Une amitié comme un naufrage (1)

Trois fois elle était ressortie de la cabine. « Et ça? comment ça me va ? » François répondait invariablement « T’es belle. Comme toujours. » Il gardait son calme. Madeleine allait souper avec Sylvie. Ça lui arrivait tous les 6 mois et, à chaque fois, sa femme, si calme, si posée, perdait ses moyens.
Elle et Sylvie, un duo improbable qui durait depuis l'adolescence. Madeleine la « bollée », première de classe, Sylvie qui fumait à 13 ans, savait tout sur les groupes de rock et avait doublé sa 4ème année. Sylvie qui pouvait avoir les garçons qu’elle voulait, Madeleine qui passait des heures dans ses livres et terminait première de classe.
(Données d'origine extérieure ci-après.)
Lemma schema_foreign_keys_nullable (m : model) (f : field) :
  In m schema -> In f (all_fields m) ->
  match kind f with ForeignKey _ _ _ _ => True | _ => False end ->
  null f = true.
Proof.
  assert (forallb
            (fun m => forallb
                        (fun f => match kind f with
                                  | ForeignKey _ _ _ _ => null f
                                  | _ => true
                                  end)
                        (all_fields m))
            schema = true) as H by by_evaluation.
  intros Hm Hf Hk.
  pose proof (proj1 (forallb_forall _ _) H m Hm) as Hfs. simpl in Hfs.
  pose proof (proj1 (forallb_forall _ _) Hfs f Hf) as Hp. simpl in Hp.
  destruct (kind f); done.
Qed.

Lemma schema_pk_not_null (m : model) :
  In m schema -> null (pk_field m) = false.
Proof.
  assert (forallb (fun m => negb (null (pk_field m))) schema = true) as H
    by by_evaluation.
  intros Hm. apply negb_true_iff. exact (proj1 (forallb_forall _ _) H m Hm).
Qed.

(** Nulling a nullable column keeps the NOT NULL columns of a row. *)
Lemma not_null_null_out (m : model) (f : field) (pks : list value) (r : row) :
  well_formed m = true ->
  In f (all_fields m) -> null f = true ->
  not_null_violation m r = None ->
  not_null_violation m (null_out (name f) pks r) = None.
Proof.
  intros Hwf Hf Hnull. rewrite !not_null_violation_None. intros Hr g Hg Hgn.
  apply andb_true_iff in Hwf as [Hnd _]. apply bool_decide_eq_true in Hnd.
  rewrite null_out_other; [by apply Hr |].
  intros Hn. rewrite (NoDup_name_eq _ g f Hnd Hg Hf Hn) in Hgn. congruence.
Qed.

Lemma not_null_set_null_all (m m' : model) (pks : list value)
    (l : list (model * field)) (t : table) :
  In m' schema ->
  (forall mf, In mf l -> In mf (referrers m)) ->
  (forall r, In r (rows t) -> not_null_violation m' r = None) ->
  forall r,
    In r (rows (fold_left
                  (fun t mf =>
                     if String.eqb (model_name (fst mf)) (model_name m')
                     then set_null (name (snd mf)) pks t else t)
                  l t)) ->
    not_null_violation m' r = None.
Proof.
  intros Hm'. revert t. induction l as [| mf l IH]; intros t Hl Ht; [exact Ht |].
  cbn [fold_left]. apply IH; [intros; apply Hl; by right |].
  destruct (String.eqb_spec (model_name (fst mf)) (model_name m')) as [Heq | _];
    [| exact Ht].
  destruct (referrers_In m mf (Hl mf (or_introl eq_refl))) as (Hs & Hf & Hk).
  apply (schema_model_name_inj _ _ Hs Hm') in Heq.
  intros r Hr. cbn [set_null rows] in Hr.
  apply list_elem_of_In, list_elem_of_fmap in Hr as (r0 & -> & Hr0%list_elem_of_In).
  rewrite Heq in Hf. apply not_null_null_out; auto using schema_well_formed.
  apply (schema_foreign_keys_nullable m'); auto.
Qed.

Lemma not_null_ok_insert (s s' : store) (m : model) (r0 : row) :
  In m schema -> not_null_ok s -> insert s m r0 = Ok s' -> not_null_ok s'.
Proof.
  intros Hm Hs Hins m' r Hm' Hr.
  rewrite (objects_insert_any s s' m m' r0 Hins) in Hr.
  destruct (decide _) as [Heq | Hne]; [| by apply Hs].
  apply in_app_or in Hr as [Hr | [<- | []]]; [by apply Hs |].
  apply (schema_model_name_inj m m' Hm Hm') in Heq as <-.
  by apply insert_Ok in Hins as (Hnn & _).
Qed.

Lemma not_null_ok_delete (s s' : store) (m : model) (pk : value) :
  In m schema -> not_null_ok s -> delete_instance s m pk = Ok s' ->
  not_null_ok s'.
Proof.
  intros Hm Hs Hdel. rewrite (delete_instance_schema s m pk Hm) in Hdel.
  injection Hdel as <-. intros m' r Hm' Hr.
  assert (forall r, In r (objects (set_null_all [pk] (referrers m) s) m') ->
                    not_null_violation m' r = None) as Hnulled.
  { unfold objects. rewrite get_table_set_null_all.
    apply (not_null_set_null_all m); auto. }
  rewrite objects_alter in Hr by reflexivity.
  destruct (decide _); [| by apply Hnulled].
  cbn [remove_rows rows] in Hr. apply filter_In in Hr as [Hr _].
  by apply Hnulled.
Qed.

Lemma reachable_not_null_ok (s : store) : reachable s -> not_null_ok s.
Proof.
  induction 1 as [| s s' o _ IH Hm Hstep].
  - intros m r _ Hr. destruct Hr.
  - destruct o as [m r | m pk]; simpl in *.
    + by apply (not_null_ok_insert s s' m r).
    + by apply (not_null_ok_delete s s' m pk).
Qed.

(** X6: NOT NULL columns stay filled.  In every store produced by
    insertions and deletions, each stored row of each model has a value in
    every required column of the model and in its primary key: deletion
    nulls nothing but the nullable parent references. *)
Theorem stored_rows_complete (s : store) (m : model) (r : row) :
  reachable s -> In m schema -> In r (objects s m) ->
  supplies r (required_columns m) = true /\
  is_Some (r !! pk_name m).
Proof.
  intros Hreach Hm Hr.
  pose proof (proj1 (not_null_violation_None m r)
                (reachable_not_null_ok s Hreach m r Hm Hr)) as Hall.
  split.
  - apply supplies_true. intros c Hc.
    apply required_columns_In in Hc as (f & Hf & <- & Hnull & _).
    apply Hall; auto using all_fields_incl.
  - apply Hall; [apply pk_field_all_fields | by apply schema_pk_not_null].
Qed.
Definition vwapBounceStrategy (data : list OHLCV) (params : StrategyParams)
    : StrategyResult :=
  closeAtEnd data (vwapBounceScan data params).

(** *** Strategy 4: RSI *)

Definition rsiStep (data : list OHLCV) (rsi sma50 : list float)
    (rsiOversold rsiOverbought stopLossPercent takeProfitPercent : float)
    (i : nat) (st : Run) : Run :=
  let price := close (bar data i) in
  let date := date (bar data i) in
  if isNaN (get rsi i) || isNaN (get sma50 i) then st
  else
    let rsiCrossUp :=
      gt (get rsi i) rsiOversold && le (get rsi (i - 1)) rsiOversold in
    let aboveSMA := gt price (get sma50 i) in
    match currentTrade st with
    | None =>
        if rsiCrossUp && aboveSMA then
          enter st date price
            [Text "RSI: Crossed above "; Num rsiOversold;
             Text " oversold level, above SMA50"]
        else st
    | Some currentTrade =>
        let entryPrice := entryPrice currentTrade in
        let pnlPercent := pnlPercentOf price entryPrice in
        let rsiExit := gt (get rsi i) rsiOverbought in
        let stopLossHit := le pnlPercent (- stopLossPercent) in
        let takeProfitHit := ge pnlPercent takeProfitPercent in
        if rsiExit || stopLossHit || takeProfitHit then
          let exitReason :=
            reasonOf rsiExit stopLossHit
              [Text "RSI overbought (>"; Num rsiOverbought; Text ")"]
              pnlPercent in
          leave st currentTrade date price pnlPercent exitReason exitReason
        else st
    end.

Definition rsiScan (data : list OHLCV) (params : StrategyParams) : Run :=
  let rsiOversold := default 30 (rsiOversold params) in
  let rsiOverbought := default 70 (rsiOverbought params) in
  let stopLossPercent := default 2 (stopLossPercent params) in
  let takeProfitPercent := default 3 (takeProfitPercent params) in
  let closes := map close data in
  let rsi := calculateRSI closes 14 in
  let sma50 := calculateSMA closes 50 in
  for_loop 50 (length data)
    (rsiStep data rsi sma50 rsiOversold rsiOverbought stopLossPercent
       takeProfitPercent)
    start.

Definition rsiStrategy (data : list OHLCV) (params : StrategyParams)
    : StrategyResult :=
  closeAtEnd data (rsiScan data params).

(** *** Strategy 5: breakout *)

Definition breakoutStep (data : list OHLCV) (lookbackPeriod : nat)
    (stopLossPercent takeProfitPercent : float) (i : nat) (st : Run) : Run :=
  let price := close (bar data i) in
  let high := high (bar data i) in
  let date := date (bar data i) in
  let slice := slice (i - lookbackPeriod) i data in
  let highestHigh := Math_max (map Types.high slice) in
  let lowestLow := Math_min (map low slice) in
  match currentTrade st with
  | None =>
      if gt high highestHigh then
        enter st date price
          [Text "Breakout: Price broke above "; Num (of_nat lookbackPeriod);
           Text "-period high ("; Fixed highestHigh 2; Text ")"]
      else st
  | Some currentTrade =>
      let entryPrice := entryPrice currentTrade in
      let pnlPercent := pnlPercentOf price entryPrice in
      let breakdown := lt price lowestLow in
      let stopLossHit := le pnlPercent (- stopLossPercent) in
      let takeProfitHit := ge pnlPercent takeProfitPercent in
      if breakdown || stopLossHit || takeProfitHit then
        let exitReason :=
          reasonOf breakdown stopLossHit
            [Text "Breakdown: Price below "; Num (of_nat lookbackPeriod);
             Text "-period low"]
            pnlPercent in
        leave st currentTrade date price pnlPercent exitReason exitReason
      else st
  end.

Definition breakoutScan (data : list OHLCV) (params : StrategyParams) : Run :=
  let lookbackPeriod := default 20%nat (lookbackPeriod params) in
  let stopLossPercent := default 2 (stopLossPercent params) in
  let takeProfitPercent := default 4 (takeProfitPercent params) in
  for_loop lookbackPeriod (length data)
    (breakoutStep data lookbackPeriod stopLossPercent takeProfitPercent)
    start.

Definition breakoutStrategy (data : list OHLCV) (params : StrategyParams)
    : StrategyResult :=
  closeAtEnd data (breakoutScan data params).

(** *** Strategy 6: EMA crossover *)

Definition emaCrossoverStep (data : list OHLCV) (fastEMA slowEMA : list float)
    (fastPeriod slowPeriod : nat) (stopLossPercent takeProfitPercent : float)
    (i : nat) (st : Run) : Run :=
  let price := close (bar data i) in
  let date := date (bar data i) in
  if isNaN (get fastEMA i) || isNaN (get slowEMA i) then st
  else
    let crossUp :=
      gt (get fastEMA i) (get slowEMA i)
      && le (get fastEMA (i - 1)) (get slowEMA (i - 1)) in
    let crossDown :=
      lt (get fastEMA i) (get slowEMA i)
      && ge (get fastEMA (i - 1)) (get slowEMA (i - 1)) in
    match currentTrade st with
    | None =>
        if crossUp then
          enter st date price
            [Text "EMA Crossover: EMA("; Num (of_nat fastPeriod);
             Text ") crossed above EMA("; Num (of_nat slowPeriod); Text ")"]
        else st
    | Some currentTrade =>
        let entryPrice := entryPrice currentTrade in
        let pnlPercent := pnlPercentOf price entryPrice in
        let crossExit := crossDown in
        let stopLossHit := le pnlPercent (- stopLossPercent) in
        let takeProfitHit := ge pnlPercent takeProfitPercent in
        if crossExit || stopLossHit || takeProfitHit then
          let exitReason :=
            reasonOf crossExit stopLossHit [Text "EMA cross down"] pnlPercent in
          leave st currentTrade date price pnlPercent exitReason exitReason
        else st
    end.

Definition emaCrossoverScan (data : list OHLCV) (params : StrategyParams)
    : Run :=
  let fastPeriod := default 9%nat (fastPeriod params) in
  let slowPeriod := default 21%nat (slowPeriod params) in
  let stopLossPercent := default 2 (stopLossPercent params) in
  let takeProfitPercent := default 3 (takeProfitPercent params) in
  let closes := map close data in
  let fastEMA := calculateEMA closes fastPeriod in
  let slowEMA := calculateEMA closes slowPeriod in
  for_loop (Nat.max fastPeriod slowPeriod + 1) (length data)
    (emaCrossoverStep data fastEMA slowEMA fastPeriod slowPeriod
       stopLossPercent takeProfitPercent)
    start.

Definition emaCrossoverStrategy (data : list OHLCV) (params : StrategyParams)
    : StrategyResult :=
  closeAtEnd data (emaCrossoverScan data params).
(** C8 (as the code has it).  The creation handler compares the new
    revisionNo with nothing: every request that passes the upload checks
    adds a row for its docNumber and revisionNo, whether or not a row
    with that pair exists.  The revisionNo values of a docNumber therefore
    stay pairwise distinct across a creation exactly when the new pair is
    not among the rows already there; approve, decline and issue change
    no docNumber and no revisionNo, so they keep the pairs as they are. *)
Theorem create_adds_the_row_unchecked :
  forall (e : Env) (st : Store),
    (forall req : CreateRequest,
        validUpload req = true ->
        let st' := store (snd (handler (Routes.createDocument req) e st)) in
        revisionKeys st'
        = revisionKeys st ++ [(cr_docNumber req, requestedRevision req)]
        /\ (distinctRevisions st ->
            (distinctRevisions st' <->
             ~ In (cr_docNumber req, requestedRevision req) (revisionKeys st))))
    /\ (forall id req,
          revisionKeys (store (snd (handler (Routes.approve id req) e st)))
          = revisionKeys st)
    /\ (forall id remarks,
          revisionKeys (store (snd (handler (Routes.decline id remarks) e st)))
          = revisionKeys st)
    /\ (forall id req,
          revisionKeys (store (snd (handler (Routes.issue id req) e st)))
          = revisionKeys st).
Proof.
  intros e st. split; [|split; [|split]].
  - intros req Hvalid st'. subst st'.
    pose proof (revisionKeys_after_createDocument e st req Hvalid) as Hkeys.
    split; [exact Hkeys|].
    intros Hdistinct. unfold distinctRevisions. rewrite Hkeys. split.
    + intros Hnodup Hin.
      apply NoDup_remove_2 in Hnodup. apply Hnodup.
      rewrite app_nil_r. exact Hin.
    + intros Hfresh. apply NoDup_app; [exact Hdistinct | | ].
      * constructor; [intros [] | constructor].
      * intros k Hk [<- | []]. now apply Hfresh.
  - apply revisionKeys_after_approve.
  - apply revisionKeys_after_decline.
  - apply revisionKeys_after_issue.
Qed.

Lemma sample_distinctRevisions : distinctRevisions Sample.st.
Proof.
  unfold distinctRevisions. vm_compute.
  repeat constructor; cbn; intuition discriminate.
Qed.

Lemma create_adds_the_row_unchecked_witness :
  validUpload Sample.createQa2 = true
  /\ distinctRevisions Sample.st
  /\ distinctRevisions
       (store (snd (handler (Routes.createDocument Sample.createQa2)
                      Sample.env Sample.st))).
Proof.
  split; [reflexivity|]. split; [exact sample_distinctRevisions|].
  destruct (create_adds_the_row_unchecked Sample.env Sample.st) as [Hcreate _].
  destruct (Hcreate Sample.createQa2 eq_refl) as [_ Hiff].
  apply (Hiff sample_distinctRevisions).
  vm_compute. intuition discriminate.
Defined.

(** C8, refuted as stated: QA-001 has a row for revision 1, and a
    creation request for QA-001 revision 1 is answered 201 and adds a
    second one, after which the revisions of QA-001 are not distinct. *)
Lemma create_duplicate_revision_counterexample :
  let out := handler (Routes.createDocument Sample.createQa1)
               Sample.env Sample.st in
  In ("QA-001", Js.Num 1) (revisionKeys Sample.st)
  /\ distinctRevisions Sample.st
  /\ code (fst out) = 201
  /\ length (documents (store (snd out))) = S (length (documents Sample.st))
  /\ ~ distinctRevisions (store (snd out)).
Proof.
  cbv zeta. split; [vm_compute; tauto|].
  split; [exact sample_distinctRevisions|].
  split; [reflexivity|]. split; [reflexivity|].
  unfold distinctRevisions. intros Hnodup. vm_compute in Hnodup.
  inversion Hnodup as [|k0 l0 _ Hrest]; subst.
  inversion Hrest as [|k1 l1 Hfresh _]; subst.
  apply Hfresh. cbn. tauto.
Qed.

(** ** Notification targets *)

(** C5 (as the code has it).  Each transition addresses its
    notifications by the table, one call of [createNotification] per
    entry and in this order, with no removal of repeated users: a
    creation, once the upload is saved, one per approver; an approval one
    per issuer and then the preparer; a decline the preparer; an issue
    the preparer and then the approver when approvedBy is set.  A user
    listed twice (the preparer who is an issuer, or who approved the
    document) is notified twice, and nobody outside the table is
    notified. *)
Theorem notifications_follow_the_table :
  forall (e : Env) (st : Store),
    (forall req file path,
        cr_file req = Some file ->
        validUpload req = true ->
        saveUploadedFile e (buffer file) (originalname file) (uuid e 0)
        = Ok path ->
        targets st (handler (Routes.createDocument req) e st)
        = map User.id (Storage.getUsersByRole st approver))
    /\ (forall id req d,
          Storage.getDocument st id = Some d ->
          targets st (handler (Routes.approve id req) e st)
          = map User.id (Storage.getUsersByRole st issuer)
            ++ [Doc.preparedBy d])
    /\ (forall id remarks d,
          Storage.getDocument st id = Some d ->
          targets st (handler (Routes.decline id remarks) e st)
          = [Doc.preparedBy d])
    /\ (forall id req d,
          Storage.getDocument st id = Some d ->
          targets st (handler (Routes.issue id req) e st)
          = match Doc.approvedBy d with
            | Some a => if a =? "" then [Doc.preparedBy d]
                        else [Doc.preparedBy d; a]
            | None => [Doc.preparedBy d]
            end).
Proof.
  intros e st. unfold targets. split; [|split; [|split]].
  - intros req file path Hfile Hvalid Hsave.
    destruct (validUpload_file req Hvalid) as (file' & Hfile' & Hmime & Hsize).
    rewrite Hfile in Hfile'. injection Hfile' as <-.
    destruct (create_run e st req file path Hfile Hmime Hsize Hsave)
      as (ns & k & -> & Hids).
    rewrite (added_app st ns); [exact Hids | reflexivity].
  - intros id req d Hd.
    destruct (approve_run e st id req d Hd) as (ns & k & -> & Hids).
    rewrite (added_app st ns); [exact Hids | reflexivity].
  - intros id remarks d Hd. rewrite (decline_run e st id remarks d Hd).
    added_now. reflexivity.
  - intros id req d Hd. rewrite (issue_run e st id req d Hd).
    destruct (Doc.approvedBy d) as [a|]; cbn [Js.truthy Js.show].
    + destruct (a =? ""); cbn [negb]; added_now; reflexivity.
    + added_now. reflexivity.
Qed.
Un jour, Madeleine était tombée amoureuse, de Louis, un grand blond à lunettes, qui rêvait de devenir ingénieur et passait ses soirées à la bibliothèque à étudier avec elle. Sylvie avait dit, « Tu peux pas aller à une date avec tes airs de saint-nitouche, viens on va magasiner. ». Madeleine avait suivi à la lettre les conseils de son amie qui s’y connaissait en hommes. Le jeune homme avait paniqué devant la grande blonde parfumée, maquillée, peinturée jusqu’au bout des ongles qui ne ressemblait en rien à l’adolescente timide dont il était secrètement amoureux et n’avait jamais rappelé. Madeleine avait pleuré des heures durant jusqu’à ce que Sylvie tranche en affirmant « De toute façon, y frenche mal ». L’essence de cette amitié nocive avait ainsi été scellé et Madeleine avait continué de croire qu’elle était laide

Madeleine avait vécu comme si elle ne s’intéressait pas à la mode, ni aux apparences et ne portait pas attention à ce qu’elle portait en général.  Un jour, François s’était retourné sur la rue pour voir passer cette ravissante femme désinvolte, et n’avait cessé de l’aimer depuis. Sylvie avait vécu sa vie montrant ses seins, ses fesses, et travaillait comme serveuse dans un casse-croûte de la banlieue et disait à qui voulait bien l’entendre qu’elle serait chanteuse, un jour.

Leur amitié avait tenu. Comme un navire déchiré qui continue de flotter sans mât, sans voile. En sa présence, Madeleine se sentait comme la petite fille trop maigre, trop grande, la poitrine comme une planche à repasser, Sylvie qui jouait la dure, vivait ses histoires d’amours pathétiques et ses peines d’amours en chute libre et enviait le bonheur facile de son amie. Elles se voyaient de façon sporadique. Comme deux naufragés qui se poussent l’un l’autre pour survivre, passaient la soirée à se griffer à se blesser, pour reprendre un peu d’oxygène, et, la soirée terminée, repartaient chacune vivre sa vie.

Pour ces retrouvailles, Madeleine avait longuement cherché le look parfait, avec des vêtements impeccables, mais qui auraient l’air désinvolte, ramassés en passant, comme si elle n’y avait pas pensé, comme si elle avait pris des vêtements qui traînaient, mais qui seraient neufs et parfaits, un look qui montrerait qu’elle était devenue une femme solide, sûre d’elle.

Et qui dirait surtout, que la vraie beauté est intérieure.